3. Stratégies de gestion des compétences et de prévention des conflits dans le cadre du programme Simandou 2040
Pour concilier les attentes des populations locales et les exigences du projet, une approche intégrée de formation, de reconversion et d’insertion professionnelle doit être mise en place. Pour y parvenir, il faut :
a) Mise en place d’un programme de formation accélérée pour les populations locales :
L’État et les entreprises impliquées doivent investir dans des centres de formation locaux qui proposent des cursus adaptés aux besoins immédiats du projet (extraction minière, maintenance ferroviaire, conduite d’engins, sécurité industrielle etc…). Des programmes de formation accélérée de 3 à 6 mois vont permettre à de nombreux jeunes d’acquérir les compétences minimales nécessaires pour intégrer les équipes du projet.
b) La création d’un quota progressif d’emplois locaux :
Une politique de recrutement graduelle doit être instaurée, avec un objectif initial de 30 % de travailleurs locaux sur les postes non qualifiés, évoluant vers 50 % à mesure que la formation des populations locales progresse. Ce serait une excellente manière de trouver solution à la problématique que l’emploi dans les zones impliquées dans le projet.
c) Intégration de la main-d’œuvre locale dans les activités connexes :
Au-delà des métiers techniques, le projet minier de Simandou génère des opportunités dans des secteurs annexes : restauration, transport, commerce, logistique, agriculture etc. Il faut ainsi encourager l’entrepreneuriat local en créant des coopératives et en soutenant les PME locales dans le but d’intégrer économiquement les populations sans exiger d’eux des compétences hautement spécialisées.

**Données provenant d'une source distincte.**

(* ===== verification/PagerTrace.v ===== *)
(** * PagerTrace: every run of the pager is one of its contract

    Flushes, discards, key rotation, reopening and crashes preserve the relation of
    [PagerRefine.v]; with the reads and writes there, whole traces are simulated. *)

From S2P Require Import Prelude Keys Errors PageFormat Store Crypto DataPage StructuralHeader Vfs HeaderSlots PageCache PageCacheInv PageCacheEvict PageCacheOps PageCacheSettle PageCacheBatch PageCacheSpec Pager PagerFile PagerOps PagerFlush PagerSpec PagerRefine.
From Stdlib Require Import ZArith Lia.
From stdpp Require Import base list strings gmap relations.
From coqutil Require Import Byte.

Local Open Scope Z_scope.
Local Open Scope pagedb_scope.

Lemma restrict_lookup (X : Z -> Prop) `{forall z, Decision (X z)} (m : Store) z x :
  restrict X m !! z = Some x <-> m !! z = Some x /\ X z.
Proof. apply map_lookup_filter_Some. Qed.
Lemma restrict_lookup_None (X : Z -> Prop) `{forall z, Decision (X z)} (m : Store) z :
  restrict X m !! z = None <-> m !! z = None \/ ~ X z.
Proof.
  rewrite eq_None_not_Some. split.
  - intros Hn. destruct (m !! z) as [x|] eqn:E; [right|by left]. intros HX. apply Hn. exists x. by apply restrict_lookup.
  - intros Hn [x [Hm HX]%restrict_lookup]. destruct Hn; [congruence|done].
Qed.

(** What the abstract steps that clear the cache say. *)
Lemma astep_clear file a a' : astep (OpClear file) a PageCacheSpec.Done a' ->
  a_pages a' = filter (fun e : Key * Page => ~ (e.1.1 = file /\ ~ (e.1 ∈ a_guards a))) (a_pages a) /\
  a_dirty a' = filter (fun k => ~ (k.1 = file /\ ~ (k ∈ a_guards a))) (a_dirty a).
Proof. intros Hst. inversion Hst; subst. done. Qed.
Lemma astep_clear_clean file a a' : astep (OpClearClean file) a PageCacheSpec.Done a' ->
  a_pages a' = filter (fun e : Key * Page => ~ (e.1.1 = file /\ ~ (e.1 ∈ a_guards a) /\ ~ (e.1 ∈ a_dirty a))) (a_pages a) /\
  a_dirty a' = a_dirty a.
Proof. intros Hst. inversion Hst; subst. done. Qed.

Section trace.
Context `{PrimitivesSpec} {F : Type} `{VfsFileSpec F}.
Context (blank : F) (debug : bool) (iter : gmap Key nat -> list (Key * nat)) (iter_ok : forall m, iter m ≡ₚ map_to_list m).
Context (realm : RealmId).
Local Abbreviation Pager := (Pager F).
Local Abbreviation psys := (psys F).
Local Abbreviation static_ok := (static_ok realm).
Local Abbreviation shows := (shows realm).
Local Abbreviation durable := (durable realm).
Local Abbreviation R0 := (R0 realm).
Local Abbreviation R := (R realm).
Local Abbreviation simulates := (simulates blank debug iter realm).

(** ** Flushes *)

Definition flushing (i : image) : image :=
  mkImage (view i) (restrict (.∈ unsaved i) (view i) ∪ saved i) (unsaved i) (Some ∅) (held i) (pending i).

Lemma flushing_saved i pid x : saved (flushing i) !! pid = Some x ->
  (pid ∈ unsaved i /\ view i !! pid = Some x) \/ (pid ∉ unsaved i \/ view i !! pid = None) /\ saved i !! pid = Some x.
Proof.
  cbn. intros [Hr|[Hr Hs]]%lookup_union_Some_raw.
  - apply restrict_lookup in Hr as [? ?]. by left.
  - apply restrict_lookup_None in Hr. right. tauto.
Qed.

Lemma flushing_kept i pid : pid ∉ unsaved i -> saved (flushing i) !! pid = saved i !! pid.
Proof. intros Hp. cbn. rewrite lookup_union_r; [done|]. apply restrict_lookup_None. by right. Qed.

Lemma R0_flushed s i p' G :
  R0 s i -> static_ok p' -> entries (buffer_pool p') = entries (buffer_pool (pager s)) ->
  dirty (buffer_pool p') = dirty (buffer_pool (pager s)) ->
  flush_result realm (pager s) p' (Ok (Some G)) -> R0 (mkPsys p' (guards s) (fetches s) (Some G)) (flushing i).
Proof.
  intros HR Hs' HE Hd (Hm & HG & Hdur).
  assert (pages_of (buffer_pool p') = pages_of (buffer_pool (pager s))) as Hpg by (unfold pages_of; by rewrite HE).
  assert (psize p' = psize (pager s)) as Hps by (unfold psize; by rewrite (mv_cfg _ _ _ Hm)).
  assert (forall pid, addressable p' pid <-> addressable (pager s) pid) as Ha by (unfold addressable; by rewrite (mv_cfg _ _ _ Hm)).
  assert (forall pid page, (pid, page) ∈ G <-> pid ∈ unsaved i /\ pages_of (buffer_pool (pager s)) !! (Main, pid) = Some page) as HG'.
  { intros pid page. rewrite HG. unfold dirty_page. rewrite (R_dirty _ _ _ HR). cbn. tauto. }
  assert (forall pid page x, (pid, page) ∈ G -> view i !! pid = Some x -> exists f', main_file p' f' /\ shows (psize p') page x /\ durable p' (contents f') pid x) as Hdur'.
  { intros pid page x Hin Hv. destruct (Hdur _ _ Hin) as (x' & f' & Hf' & Hx' & Hd'). rewrite Hps. apply HG' in Hin as [_ Hp].
    pose proof (R_shows _ _ _ HR _ _ _ Hp Hv) as Hx. rewrite (shows_inj _ _ _ _ _ Hx Hx'). eauto. }
  constructor; cbn [pager fetches flight flushing view saved unsaved rewritten pending]; try done.
  - rewrite Hd. apply HR.
  - intros pid Hu. rewrite Hpg, Ha. by apply (R_written _ _ _ HR).
  - intros f' Hf' pid x Hx. apply (flushing_saved i) in Hx as [[Hu Hv]|[Hc Hx]].
    + destruct (R_written _ _ _ HR pid Hu) as (? & ? & _ & [page Hp]). split; [done|]. split; [by apply Ha|].
      destruct (Hdur' pid page x) as (f2 & Hf2 & _ & Hd2); [by apply HG'|done|]. unfold main_file in *. by assert (f2 = f') as -> by congruence.
    + destruct (st_file _ _ (R_static _ _ _ HR)) as (f & Hf & Hu). destruct (R_saved _ _ _ HR f Hf pid x Hx) as (Hp & Had & Hdx).
      split; [done|]. split; [by apply Ha|]. eapply (durable_moved realm _ (pager s) p' f f'); try done; [|unfold past_header in Hp; lia].
      split; [done|]. unfold dirty_page. rewrite (R_dirty _ _ _ HR). intros [_ Hu2]. cbn in Hu2. destruct Hc as [|Hn]; [done|].
      destruct (R_written _ _ _ HR pid Hu2) as (_ & _ & [? ?] & _). congruence.
  - rewrite Hpg, Hps. apply HR.
  - intros pid x Hu Hv. change (saved (flushing i) !! pid = Some x). rewrite flushing_kept by done. by apply (R_clean _ _ _ HR).
  - rewrite Hpg, Hps. intros k page Hp. destruct (R_ptrs _ _ _ HR k page Hp). pose proof (mv_ptr _ _ _ Hm). split; [lia|done].
  - eapply Forall2_impl; [apply (R_fetch _ _ _ HR)|]. intros ft y (E1 & E2 & E3 & E4 & Hnu & E6 & E7).
    split; [done|]. pose proof (mv_ptr _ _ _ Hm). split; [lia|]. rewrite Hps, (mv_gen _ _ _ Hm). do 3 (split; [done|]). split; [done|].
    by rewrite flushing_kept.
  - split; [set_solver|]. split; [|split; [|set_solver]].
    + intros pid page Hin. pose proof (proj1 (HG' _ _) Hin) as [Hu Hp]. destruct (R_ptrs _ _ _ HR _ _ Hp). pose proof (mv_ptr _ _ _ Hm). split; [lia|].
      destruct (R_written _ _ _ HR pid Hu) as (_ & _ & [x Hv] & _). exists x. destruct (Hdur' _ _ x Hin Hv) as (_ & _ & Hx & _). split; [|done].
      apply lookup_union_Some_l. by apply restrict_lookup.
    + intros pid Hu _. destruct (R_written _ _ _ HR pid Hu) as (_ & _ & _ & [page Hp]). exists page. rewrite Hpg. split; [by apply HG'|done].
Qed.

Lemma psim_flush n s i : R n s i -> flight s = None -> simulates n s i PFlush.
Proof.
  intros HR Hfl. unfold simulates. cbn [pexec]. destruct (snd_inv _ _ (R_sound _ _ _ _ HR)) as [q Hq]. cbn in Hq.
  destruct (flush_write_ok blank realm (pager s) q (R_static _ _ _ HR) Hq) as (r & p' & Hr & Hs' & Hq' & Hag & Hsg & Hres).
  { intros pid Hd. apply (R_dirty _ _ _ HR) in Hd as [_ Hu]. destruct (R_written _ _ _ HR pid Hu) as (? & ? & [x Hv] & [page Hp]).
    split; [done|]. split; [done|]. exists page, x. split; [done|]. by apply (R_shows _ _ _ HR pid). }
  rewrite Hr. pose proof (R_flight _ _ _ HR) as Hf0. rewrite Hfl in Hf0. destruct (rewritten i) as [|] eqn:Er; [done|].
  destruct (sound_aged _ _ _ _ (R_sound _ _ _ _ HR) Hq' Hag) as [Hso _]. pose proof (aged_entries _ _ Hag) as HE.
  assert (dirty (buffer_pool p') = dirty (buffer_pool (pager s))) as Hd by (by destruct Hag as (_ & _ & _ & _ & _ & _ & _ & ? & _)).
  assert (sound (S (S n)) (mkSys (buffer_pool p') (cguards (guards s)))) as Hso2 by (eapply sound_le; [|exact Hso]; lia).
  assert (moved past_header (pager s) p' -> R (S (S n)) (mkPsys p' (guards s) (fetches s) None) i) as Hquiet.
  { intros Hm. constructor; [|done|apply HR|apply HR]. rewrite <- Hfl. eapply (R0_step realm s i); try done; [apply HR| | |].
    - intros k page. unfold pages_of. rewrite HE. intros Hp. destruct (R_ptrs _ _ _ HR k page Hp). pose proof (mv_ptr _ _ _ Hm).
      unfold psize. rewrite (mv_cfg _ _ _ Hm). split; [split; [lia|done]|]. intros pid x -> Hv. by apply (R_shows _ _ _ HR pid).
    - intros pid page _. unfold pages_of. by rewrite HE.
    - eapply fetches_kept; [exact Hm|done|done|apply HR]. }
  destruct r as [[G|]|e|]; [| | |done].
  - exists Done, (mkPsys p' (guards s) (fetches s) (Some G)), (flushing i). split; [done|]. split; [apply i_flush|]. split; [|apply Hres].
    constructor; [apply (R0_flushed s i); [apply HR|done..]|done|apply HR|apply HR].
  - exists Done, (mkPsys p' (guards s) (fetches s) None), i. split; [done|]. destruct Hres as [Hm Hnd]. split; [|split; [by apply Hquiet|apply Hm]].
    apply i_flush_clean. apply set_eq. intros pid. split; [|set_solver]. intros Hu. destruct (Hnd pid). by apply (R_dirty _ _ _ HR).
  - exists (Refused e), (mkPsys p' (guards s) (fetches s) (flight s)), i. split; [done|]. split; [apply i_flush_failed|]. rewrite Hfl.
    split; [by apply Hquiet|apply Hres].
Qed.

d) Médiation sociale et sensibilisation des populations :
Un dialogue constant entre les parties prenantes est important pour éviter les incompréhensions et désamorcer les tensions. La mise en place de comités de médiation associant représentants des communautés locales, entreprises et autorités publiques va permettre d’anticiper les conflits et d’assurer une communication transparente sur les exigences du projet et les efforts de formation déployés.
En somme, le succès du projet minier de Simandou ne repose pas uniquement sur les infrastructures et les investissements financiers, mais aussi sur la capacité à intégrer durablement les populations locales dans la dynamique du projet en les transformant à des capitaux humains compétents et compétitifs. Comme l’a dit Jean Bodin : « Il n’y a de ressources que d’hommes ». Ainsi, un effort de gestion des compétences qui combine formation, reconversion et inclusion sociale, est nécessaire pour garantir l’adhésion des communautés et éviter les conflits.
Il faut, à cet effet, investir dans le capital humain local pour que le pays ne se contente pas d’exploiter ses ressources minières, mais aussi et surtout, préparer son avenir économique et social sur le long terme.
Aboubacar Sidiki Kaba
Doctorant en Administration – Gestion des Ressources Humaines à l’université du Québec à Trois-Rivières, Canada.